A Washington state man with a doctor's authorization to use medical marijuana was convicted of cultivation last Friday after a state judge ruled that his use of the herb to treat chronic lower back pain did not meet the conditions of the state's medical marijuana law. Superior Court Judge Anna Laurie ruled that Robert Dalton's marijuana use did not qualify because he failed to show his pain was "unrelieved by standard medical treatments and medications," such as opiate-based painkillers.
Kitsap County Deputy Prosecutor Coreen Schnepf argued during the trial that Dalton was receiving relief from opiate pain medications and that he needed to have pain that was not relieved by other medications in order to use medical marijuana. It is not known where Schnepf obtained her medical degree.

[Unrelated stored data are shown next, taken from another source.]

(** * A shallow embedding of the Sinhala assistant ("Madhu") front end

    The development follows the TypeScript sources: [types.ts] (messages and
    users), the [Auth] component (signup and login over [localStorage]), the
    tool-calling [getAssistantResponse] service, and the [App] component
    (session restore, speech output, the chat turn).  JavaScript strings are
    sequences of UTF-16 code units; what [JSON.parse] reads back from
    [localStorage] is a JSON value of any shape; browser state that the code
    reads and writes ([localStorage], the console, the speech synthesiser,
    the remote endpoint) is threaded through an explicit world. *)

From stdpp Require Import gmap list strings.
From Stdlib Require Import NArith Ascii.

#[local] Set Warnings "-register-all".

Open Scope N_scope.

(** The type a value is expected at is known before the value is read, so
    that a user object is accepted where a JSON value is expected. *)
Arguments Some {A} & a.

(** ** JavaScript strings *)

(** A JavaScript string is its list of UTF-16 code units. *)
Abbreviation jsstring := (list N).

(** The source files are UTF-8; [utf16] turns the bytes of a literal into the
    code units the engine sees (one unit up to U+FFFF, a surrogate pair above). *)
Fixpoint utf16 (bs : list N) : jsstring :=
  match bs with
  | [] => []
  | b0 :: r0 =>
    if b0 <? 128 then b0 :: utf16 r0
    else match r0 with
    | [] => [b0]
    | b1 :: r1 =>
      if b0 <? 224 then ((b0 mod 32) * 64 + b1 mod 64) :: utf16 r1
      else match r1 with
      | [] => [b0; b1]
      | b2 :: r2 =>
        if b0 <? 240
        then ((b0 mod 16) * 4096 + (b1 mod 64) * 64 + b2 mod 64) :: utf16 r2
        else match r2 with
        | [] => [b0; b1; b2]
        | b3 :: r3 =>
          let cp := (b0 mod 8) * 262144 + (b1 mod 64) * 4096
                    + (b2 mod 64) * 64 + b3 mod 64 in
          (55296 + (cp - 65536) / 1024) :: (56320 + (cp - 65536) mod 1024)
            :: utf16 r3
        end
      end
    end
  end.

Definition js (s : string) : jsstring :=
  utf16 (map N_of_ascii (String.list_ascii_of_string s)).
Arguments js : simpl never.

(** ECMAScript [WhiteSpace] and [LineTerminator] code points: what
    [String.prototype.trim] strips. *)
Definition isWhiteSpace (c : N) : bool :=
  (c =? 9) || (c =? 10) || (c =? 11) || (c =? 12) || (c =? 13) || (c =? 32)
  || (c =? 160) || (c =? 5760) || ((8192 <=? c) && (c <=? 8202))
  || (c =? 8232) || (c =? 8233) || (c =? 8239) || (c =? 8287)
  || (c =? 12288) || (c =? 65279).

Fixpoint trimStart (s : jsstring) : jsstring :=
  match s with
  | [] => []
  | c :: r => if isWhiteSpace c then trimStart r else s
  end.

Definition trimEnd (s : jsstring) : jsstring := rev (trimStart (rev s)).

Definition trim (s : jsstring) : jsstring := trimEnd (trimStart s).

(** "Empty or whitespace-only": every code unit is white space. *)
Definition blank (s : jsstring) : bool := forallb isWhiteSpace s.

(** Truthiness of a string value: only the empty string is falsy. *)
Definition truthy (s : jsstring) : bool :=
  match s with [] => false | _ => true end.

(** Truthiness of a possibly [undefined] string. *)
Definition truthy_opt (o : option jsstring) : bool :=
  match o with Some s => truthy s | None => false end.
(** C2, as the code has it.  When one response is processed and the
    header line of each of its [tool_use] blocks can be printed, the tools
    of these blocks are called one after the other in the order of the
    blocks, each in the world the one before left; the results appended
    to the history are, in that same order, one [tool_result] block per
    [tool_use] block, with the id of that block and the string its call
    returned, and no other block.  When the ids of the [tool_use] blocks
    are pairwise distinct, exactly one result carries the id of each. *)
Theorem tool_results_correlated (contentBlocks : list ContentBlock) (st : State) :
  forallb header_prints (List.filter is_tool_use contentBlocks) = true ->
  exists results evs,
    let uses := List.filter is_tool_use contentBlocks in
    let st' := snd (process_response contentBlocks st) in
    messages st' = messages st ++ appended contentBlocks results
    /\ trace st' = trace st ++ evs ++ List.map EvPush (appended contentBlocks results)
    /\ List.length results = List.length uses
    /\ List.map b_tool_use_id results = List.map b_id uses
    /\ Forall (fun r => b_type r = "tool_result") results
    /\ List.map fst (invocations evs) = List.map invocation_of uses
    /\ List.map b_content results = List.map (fun call => Some (snd call)) (invocations evs)
    /\ (List.map snd (invocations evs), world st')
       = run_tools (List.map invocation_of uses) (world st)
    /\ (List.NoDup (List.map b_id uses) ->
        forall u, In u uses -> List.length (answers_to (b_id u) results) = 1).
Proof.
  intros Hprints.
  destruct (process_response_spec contentBlocks st Hprints) as (evs & Hp & Hinv & Hq).
  cbn zeta in Hp, Hinv.
  set (uses := List.filter is_tool_use contentBlocks) in *.
  set (calls := List.map invocation_of uses) in *.
  pose proof (run_tools_length calls (world st)) as Hlen.
  destruct (run_tools calls (world st)) as [rs w'] eqn:Hran.
  cbn [fst snd] in *.
  assert (Hlen' : List.length rs = List.length uses).
  { rewrite Hlen. unfold calls. apply length_map. }
  exists (results_for uses rs), evs. cbn zeta. rewrite Hp. cbn [snd messages trace world].
  repeat split.
  - unfold results_for. rewrite length_map, length_combine. lia.
  - now apply results_for_ids.
  - apply results_for_types.
  - rewrite Hinv. now apply calls_with_fst.
  - rewrite Hinv, results_for_contents by exact Hlen'.
    rewrite <- (calls_with_snd calls rs Hlen) at 1. now rewrite List.map_map.
  - rewrite Hinv, calls_with_snd by exact Hlen. symmetry. exact Hran.
  - intros Hnd u Hu. apply answers_to_one.
    + now rewrite results_for_ids.
    + rewrite results_for_ids by exact Hlen'. now apply in_map.
Qed.

(** C4, as the code has it.  When one response is processed and the
    header line of each of its [tool_use] blocks can be printed, the tools
    of all these blocks are called first, in the order of the blocks and
    with the history as the request left it; only then is the assistant
    message appended, and right after it the message with the results of
    these calls, if there is one. *)
Theorem assistant_pushed_after_tools (contentBlocks : list ContentBlock) (st : State) :
  forallb header_prints (List.filter is_tool_use contentBlocks) = true ->
  let uses := List.filter is_tool_use contentBlocks in
  let calls := List.map invocation_of uses in
  let ran := run_tools calls (world st) in
  let results := results_for uses (fst ran) in
  let st' := snd (process_response contentBlocks st) in
  exists evs,
    trace st'
    = trace st ++ evs
      ++ EvPush {| role := assistant; content := Blocks contentBlocks |}
         :: match results with
            | [] => []
            | _ => [EvPush {| role := user; content := Blocks results |}]
            end
    /\ forallb quiet evs = true
    /\ List.map fst (invocations evs) = calls
    /\ List.map snd (invocations evs) = fst ran
    /\ messages st' = messages st ++ appended contentBlocks results
    /\ world st' = snd ran.
Proof.
  intros Hprints uses calls ran results st'.
  destruct (process_response_spec contentBlocks st Hprints) as (evs & Hp & Hinv & Hq).
  cbn zeta in Hp, Hinv. fold uses calls ran results in Hp, Hinv.
  pose proof (run_tools_length calls (world st)) as Hlen. fold ran in Hlen.
  exists evs. unfold st'. rewrite Hp. cbn [snd trace messages world].
  split; [|split; [|split; [|split; [|split]]]]; try reflexivity.
  - unfold appended. destruct results; reflexivity.
  - exact Hq.
  - rewrite Hinv. now apply calls_with_fst.
  - rewrite Hinv. now apply calls_with_snd.
Qed.

Lemma agentic_round (config : ApiConfig) (systemPrompt : string)
    (reply : Reply) (rest : list Reply) (st : State)
    (response : Response) (contentBlocks : list ContentBlock) :
  callApi reply = Ok response ->
  decode config response = Ok contentBlocks ->
  agentic config systemPrompt (reply :: rest) st
  = match process_response contentBlocks
            (emit (EvFetch (request_of (messages st) systemPrompt config)) st) with
    | (Ok false, st2) => (LoopBreak, rest, st2)
    | (Ok true, st2) => agentic config systemPrompt rest st2
    | (Throw msg, st2) => (Thrown msg, rest, st2)
    end.
Proof. intros Hcall Hdec. simpl. now rewrite Hcall, Hdec. Qed.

Defense attorney Douglass Hiatt argued that opiates sickened Dalton and did not relieve his pain, but Judge Laurie sided with prosecutors, effectively overruling the recommendation of the physician who okayed Dalton's medical marijuana use.
An angry Hiatt said the judge had no business second-guessing the doctor's recommendation. "If Judge Laurie wants to be a doctor, she should go to medical school," Hiatt told the Kitsap Sun. "No patient in this state is safe if she's right."
With the conviction, Dalton's medical marijuana card has been revoked and he now faces up to six months in jail for the felony conviction. His attorneys will ask for the sentence to be suspended pending appeals.
Dalton told the Sun after the verdict that he did not want to use opiates for pain relief because they are addictive. "I don't want to be a drug addict," he said. "That's why I chose medical marijuana." [Ed: It should be noted that opiate use for pain management does not constitute addiction, and opiophobia is itself another evil of the drug war just as is medical marijuana prohibition. For some patients marijuana is a better medicine, for others opioids are better.]